Subject: Re: SCSI on Q-bus
To: None <port-vax@NetBSD.ORG>
From: Allison J Parent <allisonp@world.std.com>
List: port-vax
Date: 02/04/1998 19:04:44
<Ditto. I've worked hard to eradicate everything IDE here. The remaining
<3 drives are: 2 (120M and 40M) in a 386 box used as a router/firewall
<(the machine was assembled _entirely_ from stuff in the spare parts
I have no bias as I'm drive poor for anything over 100mb and SCSI has
been the expensive player for me. Which is better, I don't care.
Also, SCSI is just *so* much more useful than IDE. An IDE controller
<board will get you hard drives, some limited types of removable media,
<CD-ROM, and (if somebody writes an atapibus attachment for the st
<driver) some limited types of tape drives. Of course, those tape drives
<are of the "cheap, PC-type crap" kind that any self-respecting VAX
<enthusiast would turn his or her nose up at.
All of the CDroms, tapes, removable disks are also available for IDE.
I don't see PC or vax only what I can support for pennies.
<(though Q-bus VAX is probably a poor choice for CD-ROM burning), many
<more kinds of tape drives (including "real" drives like DAT, DLT, or
<even SCSI 9-track or TK50), scanners, and even things like SCSI
<ethernet, serial ports, etc.
If you can afford them then a CMD or other scsi drive is not a problem
either. Really a $400 CDR, SCSI Scanners at $300+++, DAT AND DLT are
not cheap that I know of so whats $3-400 for a good SCSI board?

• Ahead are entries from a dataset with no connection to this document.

Definition read_entry (contig : gmap Z ascii) (o : Orient) (rd : ReadRecord)
  : Z → ascii → option SscVariant :=
  if decide (o = fwd) then fwd_entry contig rd else rev_entry contig rd.

(** What [merge_fwd_rev_per_strand] does with one family: the two calls of
    [merge_read_pair], starting from a state without that family. *)
Definition family_outcome (refseq : Refseq) (family_id : string)
    (family_reads : FamilyReads) (o : option FamilyStrands) : Prop :=
  ∃ st0 st1 st2,
    ssc_info st0 !! family_id = None ∧
    merge_read_pair refseq family_id pos (fr_pos family_reads) st0 = Ok st1 ∧
    merge_read_pair refseq family_id neg (fr_neg family_reads) st1 = Ok st2 ∧
    ssc_info st2 !! family_id = o.

(** The dictionaries of [read_info] always hold the keys [fwd] and [rev], in
    that order. *)
Definition two_keys (strand_reads : strand_reads_t) : Prop :=
  ∃ a b, strand_reads = [(fwd, a); (rev, b)].

Definition well_shaped (family_reads : FamilyReads) : Prop :=
  two_keys (fr_pos family_reads) ∧ two_keys (fr_neg family_reads).

(** A visited position where both trimmed strand bases are nucleotides. *)
Definition both_nucs (x : Visit) : bool :=
  bool_decide (x.1.2 ∈ allowed_nucs ∧ x.2 ∈ allowed_nucs).

(** The character that a visited position adds to the duplex consensus. *)
Definition cons_char (x : Visit) : ascii :=
  if both_nucs x then iupac x.1.2 x.2 else "N".
Lemma some_pattern key name :
  (∃ p, key = Sprintf p name)
  ↔ key = Sprintf Dotted name ∨ key = Sprintf DoubleQuoted name
    ∨ key = Sprintf SingleQuoted name.
Proof.
  split.
  - intros [[] ->]; auto.
  - intros [->|[->| ->]]; eauto.
Qed.

(** A value that is neither an array nor an object writes its string under
    the three forms, and nothing else. *)
Lemma written_string name value :
  ParamValue.Type_ value ≠ ParamTypeArray →
  ParamValue.Type_ value ≠ ParamTypeObject →
  (∀ key x, stringReplacements (written name value) !! key = Some x
            ↔ (∃ p, key = Sprintf p name) ∧ x = ParamValue.StringVal value)
  ∧ arrayReplacements (written name value) = ∅
  ∧ objectReplacements (written name value) = ∅.
Proof.
  intros Ha Ho. unfold written, setParam.
  destruct (ParamValue.Type_ value); try done; unfold paramPatterns;
    cbn [foldl setString stringReplacements arrayReplacements objectReplacements empty];
    (split; [|done]); intros key x; by rewrite lookup_three, some_pattern.
Qed.

(** An array writes itself under the three forms and each of its elements
    under the three indexed forms, and nothing else. *)
Lemma written_array name value :
  ParamValue.Type_ value = ParamTypeArray →
  (∀ key x, stringReplacements (written name value) !! key = Some x
            ↔ ∃ p i, key = Sprintf_index p name i ∧ ParamValue.ArrayVal value !! i = Some x)
  ∧ (∀ key a, arrayReplacements (written name value) !! key = Some a
              ↔ (∃ p, key = Sprintf p name) ∧ a = ParamValue.ArrayVal value)
  ∧ objectReplacements (written name value) = ∅.
Proof.
  intros Hty. unfold written, setParam. rewrite Hty.
  unfold paramPatterns. cbn [foldl].
  set (elements := ParamValue.ArrayVal value).
  split; [|split].
  - intros key x.
    rewrite (setElements_union SingleQuoted). cbn [union stringReplacements setArray].
    rewrite (setElements_union DoubleQuoted). cbn [union stringReplacements setArray].
    split.
    + intros Hkey. apply lookup_union_Some_raw in Hkey as [Hkey|[_ Hkey]].
      { apply setElements_strings in Hkey as (i & ? & ?). by exists SingleQuoted, i. }
      apply lookup_union_Some_raw in Hkey as [Hkey|[_ Hkey]].
      { apply setElements_strings in Hkey as (i & ? & ?). by exists DoubleQuoted, i. }
      apply setElements_strings in Hkey as (i & ? & ?). by exists Dotted, i.
    + intros (p & i & -> & Hx).
      assert (∀ p', p' ≠ p →
                stringReplacements (setElements p' name elements empty)
                  !! Sprintf_index p name i = None) as Hother.
      { intros p' Hne. apply eq_None_not_Some. intros [y Hy].
        apply setElements_strings in Hy as (j & Heq & _).
        by apply Sprintf_index_pattern in Heq. }
      assert (stringReplacements (setElements p name elements empty)
                !! Sprintf_index p name i = Some x) as Hmine.
      { apply setElements_strings. eauto. }
      destruct p.
      * rewrite lookup_union_r by (by apply Hother).
        by rewrite lookup_union_r by (by apply Hother).
      * rewrite lookup_union_r by (by apply Hother).
        by apply lookup_union_Some_l.
      * by apply lookup_union_Some_l.
  - intros key a.
    do 3 (cbn [setArray arrayReplacements];
          rewrite (proj1 (setElements_others _ _ _ _))).
    cbn [arrayReplacements empty].
    by rewrite lookup_three, some_pattern.
  - do 3 (cbn [setArray objectReplacements];
          rewrite (proj2 (setElements_others _ _ _ _))).
    done.
Qed.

<[BTW, I'm not convinced you really would need a CPU on a SCSI
<controller board. Modern SCSI chips pretty much *are* CPUs, and do
<quite a lot for you. Assuming that you want to use the MI SCSI
Did I not say in the proposal that infairness I didn't research newer
SCSI chips or their cost? A cheap board would be hard to do if it
required a file pitch 100pin 4 layer SMT layout and used a $15-25 part!